[Collected data entries]
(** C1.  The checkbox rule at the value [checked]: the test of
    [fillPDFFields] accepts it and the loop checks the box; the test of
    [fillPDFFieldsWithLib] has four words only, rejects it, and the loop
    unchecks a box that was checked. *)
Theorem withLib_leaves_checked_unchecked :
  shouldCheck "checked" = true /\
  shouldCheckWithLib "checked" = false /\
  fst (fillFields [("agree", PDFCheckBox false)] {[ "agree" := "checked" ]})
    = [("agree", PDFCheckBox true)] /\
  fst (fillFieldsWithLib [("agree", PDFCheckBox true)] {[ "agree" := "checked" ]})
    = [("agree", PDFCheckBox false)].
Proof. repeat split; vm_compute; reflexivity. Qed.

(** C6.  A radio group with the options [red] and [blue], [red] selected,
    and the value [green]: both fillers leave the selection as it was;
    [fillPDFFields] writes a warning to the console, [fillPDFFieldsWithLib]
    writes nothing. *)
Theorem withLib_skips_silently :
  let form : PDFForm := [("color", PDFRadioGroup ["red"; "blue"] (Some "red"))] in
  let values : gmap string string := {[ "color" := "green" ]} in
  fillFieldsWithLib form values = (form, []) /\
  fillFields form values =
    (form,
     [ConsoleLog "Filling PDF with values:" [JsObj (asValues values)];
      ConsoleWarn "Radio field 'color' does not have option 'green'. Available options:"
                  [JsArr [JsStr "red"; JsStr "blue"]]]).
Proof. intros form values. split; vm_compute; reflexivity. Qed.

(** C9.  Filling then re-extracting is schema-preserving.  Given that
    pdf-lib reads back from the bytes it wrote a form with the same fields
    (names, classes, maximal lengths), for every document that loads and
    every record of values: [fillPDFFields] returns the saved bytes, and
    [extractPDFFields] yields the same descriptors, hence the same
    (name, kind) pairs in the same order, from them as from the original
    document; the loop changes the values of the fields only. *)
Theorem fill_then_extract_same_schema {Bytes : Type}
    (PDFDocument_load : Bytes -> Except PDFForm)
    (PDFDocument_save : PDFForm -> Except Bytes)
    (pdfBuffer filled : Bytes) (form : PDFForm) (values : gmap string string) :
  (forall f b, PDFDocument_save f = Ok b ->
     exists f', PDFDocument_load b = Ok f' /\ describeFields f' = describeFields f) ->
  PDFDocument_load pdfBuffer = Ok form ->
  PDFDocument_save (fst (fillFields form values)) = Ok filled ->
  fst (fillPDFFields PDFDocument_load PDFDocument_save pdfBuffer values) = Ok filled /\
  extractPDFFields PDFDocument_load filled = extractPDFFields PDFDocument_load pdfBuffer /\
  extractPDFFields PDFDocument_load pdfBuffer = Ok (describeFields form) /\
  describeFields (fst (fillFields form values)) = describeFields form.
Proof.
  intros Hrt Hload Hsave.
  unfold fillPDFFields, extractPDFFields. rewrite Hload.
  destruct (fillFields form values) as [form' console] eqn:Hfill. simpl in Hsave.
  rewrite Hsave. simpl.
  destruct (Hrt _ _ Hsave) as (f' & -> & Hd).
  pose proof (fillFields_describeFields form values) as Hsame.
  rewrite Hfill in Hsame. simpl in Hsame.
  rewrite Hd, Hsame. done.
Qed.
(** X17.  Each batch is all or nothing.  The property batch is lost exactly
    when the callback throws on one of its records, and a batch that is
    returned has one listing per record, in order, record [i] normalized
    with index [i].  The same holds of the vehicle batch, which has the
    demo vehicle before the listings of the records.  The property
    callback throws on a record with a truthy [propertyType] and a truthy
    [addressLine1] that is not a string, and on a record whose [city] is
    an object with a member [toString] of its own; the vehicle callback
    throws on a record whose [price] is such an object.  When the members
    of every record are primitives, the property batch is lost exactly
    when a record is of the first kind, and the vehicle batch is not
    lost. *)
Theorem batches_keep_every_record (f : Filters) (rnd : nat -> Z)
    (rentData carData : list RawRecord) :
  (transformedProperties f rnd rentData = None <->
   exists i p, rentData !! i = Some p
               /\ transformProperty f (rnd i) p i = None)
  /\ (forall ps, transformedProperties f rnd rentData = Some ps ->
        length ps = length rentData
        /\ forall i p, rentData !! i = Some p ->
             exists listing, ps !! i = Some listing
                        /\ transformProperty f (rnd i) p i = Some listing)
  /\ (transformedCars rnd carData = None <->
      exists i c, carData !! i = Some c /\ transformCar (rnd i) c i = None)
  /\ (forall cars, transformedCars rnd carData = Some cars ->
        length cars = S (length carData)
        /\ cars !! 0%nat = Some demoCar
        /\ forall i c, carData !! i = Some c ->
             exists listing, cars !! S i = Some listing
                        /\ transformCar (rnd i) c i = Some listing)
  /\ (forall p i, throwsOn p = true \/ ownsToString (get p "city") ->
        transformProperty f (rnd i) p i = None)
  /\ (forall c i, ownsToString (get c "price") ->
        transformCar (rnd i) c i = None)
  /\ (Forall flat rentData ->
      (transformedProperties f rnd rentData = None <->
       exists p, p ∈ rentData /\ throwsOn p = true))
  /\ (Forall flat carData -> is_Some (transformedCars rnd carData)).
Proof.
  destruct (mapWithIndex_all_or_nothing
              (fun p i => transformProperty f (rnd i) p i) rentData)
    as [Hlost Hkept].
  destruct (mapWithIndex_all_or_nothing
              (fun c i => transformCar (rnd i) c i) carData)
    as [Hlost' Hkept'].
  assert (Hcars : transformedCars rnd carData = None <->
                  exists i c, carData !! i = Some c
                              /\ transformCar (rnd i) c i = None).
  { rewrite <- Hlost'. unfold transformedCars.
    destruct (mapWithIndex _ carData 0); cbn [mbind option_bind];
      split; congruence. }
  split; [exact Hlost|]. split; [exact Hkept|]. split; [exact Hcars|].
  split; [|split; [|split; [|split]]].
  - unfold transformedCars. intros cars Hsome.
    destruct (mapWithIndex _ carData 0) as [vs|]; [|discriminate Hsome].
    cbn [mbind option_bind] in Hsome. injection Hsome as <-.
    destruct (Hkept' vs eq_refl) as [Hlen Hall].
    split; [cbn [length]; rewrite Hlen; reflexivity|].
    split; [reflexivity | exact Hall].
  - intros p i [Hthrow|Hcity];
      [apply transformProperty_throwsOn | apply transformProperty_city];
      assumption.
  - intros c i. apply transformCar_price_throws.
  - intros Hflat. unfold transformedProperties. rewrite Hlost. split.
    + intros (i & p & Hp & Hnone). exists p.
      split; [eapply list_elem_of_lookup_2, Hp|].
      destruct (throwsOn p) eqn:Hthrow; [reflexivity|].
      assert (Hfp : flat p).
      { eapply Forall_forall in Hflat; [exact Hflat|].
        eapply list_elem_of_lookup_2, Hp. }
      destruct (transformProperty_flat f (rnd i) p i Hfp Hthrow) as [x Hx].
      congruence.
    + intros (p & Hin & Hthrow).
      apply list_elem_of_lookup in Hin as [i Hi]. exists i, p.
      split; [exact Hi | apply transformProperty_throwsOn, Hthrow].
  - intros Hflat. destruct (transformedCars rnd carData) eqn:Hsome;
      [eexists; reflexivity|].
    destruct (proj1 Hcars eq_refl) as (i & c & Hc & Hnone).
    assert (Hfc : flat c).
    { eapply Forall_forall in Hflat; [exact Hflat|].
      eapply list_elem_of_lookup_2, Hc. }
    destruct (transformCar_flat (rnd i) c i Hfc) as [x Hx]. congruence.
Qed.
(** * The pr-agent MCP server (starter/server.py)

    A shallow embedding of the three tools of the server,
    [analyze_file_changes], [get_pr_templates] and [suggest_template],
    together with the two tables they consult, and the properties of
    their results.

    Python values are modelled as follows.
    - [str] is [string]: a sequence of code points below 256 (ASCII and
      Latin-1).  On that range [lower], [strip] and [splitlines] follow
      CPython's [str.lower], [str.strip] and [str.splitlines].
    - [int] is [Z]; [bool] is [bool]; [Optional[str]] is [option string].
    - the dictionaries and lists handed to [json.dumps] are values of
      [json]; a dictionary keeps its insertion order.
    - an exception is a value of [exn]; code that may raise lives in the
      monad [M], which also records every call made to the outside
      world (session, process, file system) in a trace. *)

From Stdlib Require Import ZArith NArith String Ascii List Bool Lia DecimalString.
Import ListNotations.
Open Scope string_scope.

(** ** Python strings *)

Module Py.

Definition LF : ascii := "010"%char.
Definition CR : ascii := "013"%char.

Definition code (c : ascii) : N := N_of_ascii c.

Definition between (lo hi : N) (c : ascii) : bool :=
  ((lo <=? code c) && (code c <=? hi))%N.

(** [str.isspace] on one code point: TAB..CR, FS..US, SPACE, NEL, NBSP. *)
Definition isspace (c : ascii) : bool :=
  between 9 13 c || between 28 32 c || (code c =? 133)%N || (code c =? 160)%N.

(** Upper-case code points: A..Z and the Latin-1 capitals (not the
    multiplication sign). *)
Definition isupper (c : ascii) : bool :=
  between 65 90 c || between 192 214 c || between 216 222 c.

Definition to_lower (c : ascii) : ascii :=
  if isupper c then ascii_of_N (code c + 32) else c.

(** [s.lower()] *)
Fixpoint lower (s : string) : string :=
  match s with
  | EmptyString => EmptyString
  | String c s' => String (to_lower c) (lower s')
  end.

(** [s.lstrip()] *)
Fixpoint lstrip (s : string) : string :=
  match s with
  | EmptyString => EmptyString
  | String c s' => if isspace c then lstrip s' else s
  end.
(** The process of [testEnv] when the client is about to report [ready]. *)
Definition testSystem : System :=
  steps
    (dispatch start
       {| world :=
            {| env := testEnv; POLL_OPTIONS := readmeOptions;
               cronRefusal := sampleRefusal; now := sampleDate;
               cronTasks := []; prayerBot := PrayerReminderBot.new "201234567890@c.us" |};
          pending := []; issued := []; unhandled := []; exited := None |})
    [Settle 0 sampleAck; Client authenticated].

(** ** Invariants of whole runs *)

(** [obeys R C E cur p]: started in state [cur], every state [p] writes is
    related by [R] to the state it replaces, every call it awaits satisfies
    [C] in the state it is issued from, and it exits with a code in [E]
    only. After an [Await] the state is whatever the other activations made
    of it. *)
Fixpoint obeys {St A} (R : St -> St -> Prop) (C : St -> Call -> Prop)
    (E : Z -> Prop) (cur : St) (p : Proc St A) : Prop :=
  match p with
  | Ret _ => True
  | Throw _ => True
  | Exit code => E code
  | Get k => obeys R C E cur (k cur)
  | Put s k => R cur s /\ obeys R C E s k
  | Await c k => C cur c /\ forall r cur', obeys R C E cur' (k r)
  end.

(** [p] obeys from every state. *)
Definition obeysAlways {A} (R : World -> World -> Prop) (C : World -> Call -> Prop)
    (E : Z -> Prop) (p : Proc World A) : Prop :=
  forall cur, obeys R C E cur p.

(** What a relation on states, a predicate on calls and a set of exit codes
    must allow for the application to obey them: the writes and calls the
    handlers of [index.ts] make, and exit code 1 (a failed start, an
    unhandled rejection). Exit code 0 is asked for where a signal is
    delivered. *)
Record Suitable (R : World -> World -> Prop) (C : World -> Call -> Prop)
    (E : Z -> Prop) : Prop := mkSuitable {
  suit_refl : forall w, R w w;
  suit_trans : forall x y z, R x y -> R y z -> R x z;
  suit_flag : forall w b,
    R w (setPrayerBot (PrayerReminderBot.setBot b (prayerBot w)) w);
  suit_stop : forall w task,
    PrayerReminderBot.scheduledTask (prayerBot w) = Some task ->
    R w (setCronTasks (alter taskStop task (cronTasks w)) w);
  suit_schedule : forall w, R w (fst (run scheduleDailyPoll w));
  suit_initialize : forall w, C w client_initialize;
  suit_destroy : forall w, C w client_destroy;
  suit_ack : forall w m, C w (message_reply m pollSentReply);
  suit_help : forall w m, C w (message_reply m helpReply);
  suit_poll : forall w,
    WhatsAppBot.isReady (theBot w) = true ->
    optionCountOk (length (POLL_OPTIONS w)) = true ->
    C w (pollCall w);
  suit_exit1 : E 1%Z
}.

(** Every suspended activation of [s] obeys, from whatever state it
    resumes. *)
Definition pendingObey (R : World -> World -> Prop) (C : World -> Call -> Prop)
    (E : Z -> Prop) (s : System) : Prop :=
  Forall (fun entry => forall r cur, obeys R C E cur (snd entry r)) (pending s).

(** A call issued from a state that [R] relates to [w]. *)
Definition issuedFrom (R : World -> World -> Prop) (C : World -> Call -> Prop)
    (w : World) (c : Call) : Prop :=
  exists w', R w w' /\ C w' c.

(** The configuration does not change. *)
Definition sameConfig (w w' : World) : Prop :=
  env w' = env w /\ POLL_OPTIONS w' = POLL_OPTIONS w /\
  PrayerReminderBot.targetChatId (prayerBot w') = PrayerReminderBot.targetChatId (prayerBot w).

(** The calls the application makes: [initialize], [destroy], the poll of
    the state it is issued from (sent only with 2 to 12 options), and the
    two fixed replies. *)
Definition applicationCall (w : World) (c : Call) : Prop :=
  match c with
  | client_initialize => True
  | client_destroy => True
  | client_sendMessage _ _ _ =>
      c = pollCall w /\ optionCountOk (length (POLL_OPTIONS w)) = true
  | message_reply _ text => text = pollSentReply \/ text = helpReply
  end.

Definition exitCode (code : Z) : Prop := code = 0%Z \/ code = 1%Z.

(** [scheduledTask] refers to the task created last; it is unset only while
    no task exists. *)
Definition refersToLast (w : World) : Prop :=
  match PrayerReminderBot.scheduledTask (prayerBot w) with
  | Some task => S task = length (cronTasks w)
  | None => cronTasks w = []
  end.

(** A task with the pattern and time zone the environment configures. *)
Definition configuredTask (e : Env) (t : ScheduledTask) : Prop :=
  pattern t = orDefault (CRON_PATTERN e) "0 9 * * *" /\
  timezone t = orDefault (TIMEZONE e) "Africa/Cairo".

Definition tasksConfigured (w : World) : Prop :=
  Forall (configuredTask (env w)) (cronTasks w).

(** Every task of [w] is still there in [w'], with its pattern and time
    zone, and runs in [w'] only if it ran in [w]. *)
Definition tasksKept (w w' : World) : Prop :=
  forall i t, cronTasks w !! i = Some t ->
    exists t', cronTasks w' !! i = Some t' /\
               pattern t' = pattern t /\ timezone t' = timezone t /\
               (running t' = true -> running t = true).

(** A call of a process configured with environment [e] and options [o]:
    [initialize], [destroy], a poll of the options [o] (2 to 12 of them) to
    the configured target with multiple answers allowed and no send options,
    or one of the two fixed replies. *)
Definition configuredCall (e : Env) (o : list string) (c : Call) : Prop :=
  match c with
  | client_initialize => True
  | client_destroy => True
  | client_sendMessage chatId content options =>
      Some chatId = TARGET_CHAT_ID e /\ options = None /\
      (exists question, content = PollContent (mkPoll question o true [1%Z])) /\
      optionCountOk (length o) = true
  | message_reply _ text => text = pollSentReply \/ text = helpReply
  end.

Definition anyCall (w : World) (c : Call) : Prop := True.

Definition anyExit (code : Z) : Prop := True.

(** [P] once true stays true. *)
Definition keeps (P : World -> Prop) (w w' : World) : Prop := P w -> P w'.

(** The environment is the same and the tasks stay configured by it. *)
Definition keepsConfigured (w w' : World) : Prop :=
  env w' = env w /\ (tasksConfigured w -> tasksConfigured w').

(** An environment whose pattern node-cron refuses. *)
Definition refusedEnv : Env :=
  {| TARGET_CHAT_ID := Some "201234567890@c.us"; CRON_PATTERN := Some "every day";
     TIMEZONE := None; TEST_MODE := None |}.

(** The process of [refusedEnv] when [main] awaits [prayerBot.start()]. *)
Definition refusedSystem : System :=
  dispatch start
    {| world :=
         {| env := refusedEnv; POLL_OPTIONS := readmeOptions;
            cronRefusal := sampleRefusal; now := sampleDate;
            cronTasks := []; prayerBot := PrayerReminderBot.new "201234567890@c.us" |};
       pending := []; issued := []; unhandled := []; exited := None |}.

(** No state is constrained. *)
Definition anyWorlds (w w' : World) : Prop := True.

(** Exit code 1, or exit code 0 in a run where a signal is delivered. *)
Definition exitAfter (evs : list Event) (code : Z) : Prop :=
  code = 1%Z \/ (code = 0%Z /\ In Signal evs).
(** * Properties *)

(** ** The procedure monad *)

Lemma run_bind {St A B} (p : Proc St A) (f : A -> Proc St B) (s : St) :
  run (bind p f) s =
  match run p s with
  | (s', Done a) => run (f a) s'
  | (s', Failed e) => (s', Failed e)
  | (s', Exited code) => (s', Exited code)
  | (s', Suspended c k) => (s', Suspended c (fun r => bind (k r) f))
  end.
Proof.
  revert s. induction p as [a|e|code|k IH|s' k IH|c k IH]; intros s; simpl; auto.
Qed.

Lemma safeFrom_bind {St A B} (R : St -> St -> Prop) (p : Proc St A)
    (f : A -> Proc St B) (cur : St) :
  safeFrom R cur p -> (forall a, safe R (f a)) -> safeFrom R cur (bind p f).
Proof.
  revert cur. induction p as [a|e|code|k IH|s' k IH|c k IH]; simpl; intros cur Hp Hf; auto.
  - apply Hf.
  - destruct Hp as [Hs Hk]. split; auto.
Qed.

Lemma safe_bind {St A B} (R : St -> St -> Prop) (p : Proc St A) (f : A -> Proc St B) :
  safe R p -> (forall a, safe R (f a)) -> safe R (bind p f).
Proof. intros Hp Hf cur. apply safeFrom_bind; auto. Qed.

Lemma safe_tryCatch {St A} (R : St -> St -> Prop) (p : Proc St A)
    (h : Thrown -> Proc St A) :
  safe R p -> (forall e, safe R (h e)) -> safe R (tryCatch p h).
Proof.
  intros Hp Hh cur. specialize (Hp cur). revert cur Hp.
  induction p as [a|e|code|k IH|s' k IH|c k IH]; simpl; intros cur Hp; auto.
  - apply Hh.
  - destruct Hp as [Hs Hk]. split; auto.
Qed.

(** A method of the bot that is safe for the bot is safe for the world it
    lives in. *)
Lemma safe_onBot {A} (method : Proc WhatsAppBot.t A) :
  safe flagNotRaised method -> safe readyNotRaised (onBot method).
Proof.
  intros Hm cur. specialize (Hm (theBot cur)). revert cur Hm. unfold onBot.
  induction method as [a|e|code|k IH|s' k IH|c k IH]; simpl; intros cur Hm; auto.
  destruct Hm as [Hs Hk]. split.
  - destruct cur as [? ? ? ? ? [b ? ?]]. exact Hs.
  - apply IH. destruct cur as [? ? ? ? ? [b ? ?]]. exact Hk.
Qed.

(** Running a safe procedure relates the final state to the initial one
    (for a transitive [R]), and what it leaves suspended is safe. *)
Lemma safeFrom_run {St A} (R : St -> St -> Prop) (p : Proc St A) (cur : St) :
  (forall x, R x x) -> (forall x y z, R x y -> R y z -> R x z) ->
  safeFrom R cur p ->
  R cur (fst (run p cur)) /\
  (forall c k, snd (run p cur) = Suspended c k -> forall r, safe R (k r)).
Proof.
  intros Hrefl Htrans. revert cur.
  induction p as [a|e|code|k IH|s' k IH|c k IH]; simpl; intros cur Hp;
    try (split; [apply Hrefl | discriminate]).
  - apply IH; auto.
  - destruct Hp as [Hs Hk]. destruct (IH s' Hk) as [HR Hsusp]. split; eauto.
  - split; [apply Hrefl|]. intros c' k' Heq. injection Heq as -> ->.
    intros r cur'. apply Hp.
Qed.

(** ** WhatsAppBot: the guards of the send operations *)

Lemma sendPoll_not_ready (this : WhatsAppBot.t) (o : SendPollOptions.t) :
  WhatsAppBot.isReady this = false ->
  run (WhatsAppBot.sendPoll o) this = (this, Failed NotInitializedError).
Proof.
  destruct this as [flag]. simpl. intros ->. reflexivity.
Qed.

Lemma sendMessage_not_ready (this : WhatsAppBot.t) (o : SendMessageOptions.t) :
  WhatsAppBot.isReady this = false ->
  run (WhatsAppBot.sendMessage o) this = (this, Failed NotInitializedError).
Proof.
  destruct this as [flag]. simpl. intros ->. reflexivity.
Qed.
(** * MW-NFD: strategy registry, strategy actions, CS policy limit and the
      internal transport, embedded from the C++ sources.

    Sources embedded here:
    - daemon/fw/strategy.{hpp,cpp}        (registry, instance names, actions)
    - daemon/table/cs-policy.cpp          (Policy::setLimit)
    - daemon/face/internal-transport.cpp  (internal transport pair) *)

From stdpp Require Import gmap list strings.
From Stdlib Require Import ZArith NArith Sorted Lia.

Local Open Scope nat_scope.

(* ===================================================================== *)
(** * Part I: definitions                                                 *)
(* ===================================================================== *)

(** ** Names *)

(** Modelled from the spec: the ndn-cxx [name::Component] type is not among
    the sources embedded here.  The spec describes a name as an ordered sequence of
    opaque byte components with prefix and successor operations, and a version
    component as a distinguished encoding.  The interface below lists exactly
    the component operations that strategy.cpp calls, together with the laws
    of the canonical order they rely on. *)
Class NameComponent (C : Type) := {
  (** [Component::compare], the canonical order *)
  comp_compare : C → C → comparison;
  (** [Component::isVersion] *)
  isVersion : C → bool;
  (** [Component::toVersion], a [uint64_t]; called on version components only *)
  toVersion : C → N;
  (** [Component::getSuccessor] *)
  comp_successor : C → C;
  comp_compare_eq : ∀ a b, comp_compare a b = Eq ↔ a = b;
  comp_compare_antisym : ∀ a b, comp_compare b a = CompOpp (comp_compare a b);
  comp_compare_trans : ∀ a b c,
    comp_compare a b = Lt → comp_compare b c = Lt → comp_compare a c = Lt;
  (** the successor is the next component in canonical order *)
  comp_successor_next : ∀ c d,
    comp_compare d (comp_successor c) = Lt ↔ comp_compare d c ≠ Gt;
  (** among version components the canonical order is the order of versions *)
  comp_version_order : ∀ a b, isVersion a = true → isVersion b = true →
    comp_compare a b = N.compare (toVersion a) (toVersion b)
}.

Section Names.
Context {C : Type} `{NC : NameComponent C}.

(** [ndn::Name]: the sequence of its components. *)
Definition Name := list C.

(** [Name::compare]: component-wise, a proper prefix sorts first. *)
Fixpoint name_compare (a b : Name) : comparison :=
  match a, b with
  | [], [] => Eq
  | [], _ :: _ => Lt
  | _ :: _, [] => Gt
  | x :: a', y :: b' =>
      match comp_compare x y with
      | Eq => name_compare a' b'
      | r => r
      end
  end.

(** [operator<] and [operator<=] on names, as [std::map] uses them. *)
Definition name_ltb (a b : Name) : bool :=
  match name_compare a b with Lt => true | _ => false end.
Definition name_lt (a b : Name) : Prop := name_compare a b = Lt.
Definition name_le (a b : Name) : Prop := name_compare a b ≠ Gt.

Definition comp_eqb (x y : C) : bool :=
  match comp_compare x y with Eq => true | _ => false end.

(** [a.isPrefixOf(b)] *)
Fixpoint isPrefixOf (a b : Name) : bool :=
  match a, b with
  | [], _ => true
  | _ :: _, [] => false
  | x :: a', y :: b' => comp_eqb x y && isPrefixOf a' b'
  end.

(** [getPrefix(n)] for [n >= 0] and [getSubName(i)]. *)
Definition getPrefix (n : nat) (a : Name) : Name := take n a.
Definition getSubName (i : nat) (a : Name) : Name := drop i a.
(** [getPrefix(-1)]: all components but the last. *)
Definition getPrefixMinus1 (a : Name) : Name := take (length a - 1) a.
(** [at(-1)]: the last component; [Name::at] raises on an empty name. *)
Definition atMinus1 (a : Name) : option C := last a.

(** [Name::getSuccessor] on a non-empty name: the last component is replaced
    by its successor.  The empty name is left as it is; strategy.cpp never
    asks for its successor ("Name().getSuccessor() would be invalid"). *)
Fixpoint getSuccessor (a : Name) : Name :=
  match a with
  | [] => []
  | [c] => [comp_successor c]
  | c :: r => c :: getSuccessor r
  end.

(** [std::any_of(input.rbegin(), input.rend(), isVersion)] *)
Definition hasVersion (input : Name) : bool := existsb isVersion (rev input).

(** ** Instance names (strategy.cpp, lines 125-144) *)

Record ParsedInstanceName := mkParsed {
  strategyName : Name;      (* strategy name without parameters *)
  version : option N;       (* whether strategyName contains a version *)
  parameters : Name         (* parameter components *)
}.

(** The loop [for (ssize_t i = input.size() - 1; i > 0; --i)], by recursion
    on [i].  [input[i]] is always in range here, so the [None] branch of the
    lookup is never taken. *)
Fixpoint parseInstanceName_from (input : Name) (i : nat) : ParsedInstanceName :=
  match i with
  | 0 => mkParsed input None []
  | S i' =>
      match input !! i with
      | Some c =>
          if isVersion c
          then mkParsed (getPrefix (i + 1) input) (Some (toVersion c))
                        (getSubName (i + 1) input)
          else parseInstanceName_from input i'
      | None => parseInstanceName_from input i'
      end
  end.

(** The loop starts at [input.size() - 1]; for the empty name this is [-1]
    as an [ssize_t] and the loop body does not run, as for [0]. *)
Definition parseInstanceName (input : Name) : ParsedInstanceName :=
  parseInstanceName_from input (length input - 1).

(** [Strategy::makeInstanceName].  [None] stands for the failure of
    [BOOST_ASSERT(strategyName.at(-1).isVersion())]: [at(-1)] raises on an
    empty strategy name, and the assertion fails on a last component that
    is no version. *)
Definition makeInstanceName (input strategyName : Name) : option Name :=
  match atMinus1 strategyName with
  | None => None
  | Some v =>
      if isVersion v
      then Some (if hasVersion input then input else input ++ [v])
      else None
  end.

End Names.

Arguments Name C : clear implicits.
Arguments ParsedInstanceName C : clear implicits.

## ACTION ITEM
Given the records above, reproduce precisely and only the lines between the line holding "the sources embedded" and the line holding "Class NameComponent (C", inclusive.

## EXERCISE RESPONSE
    the sources embedded here.  The spec describes a name as an ordered sequence of
    opaque byte components with prefix and successor operations, and a version
    component as a distinguished encoding.  The interface below lists exactly
    the component operations that strategy.cpp calls, together with the laws
    of the canonical order they rely on. *)
Class NameComponent (C : Type) := {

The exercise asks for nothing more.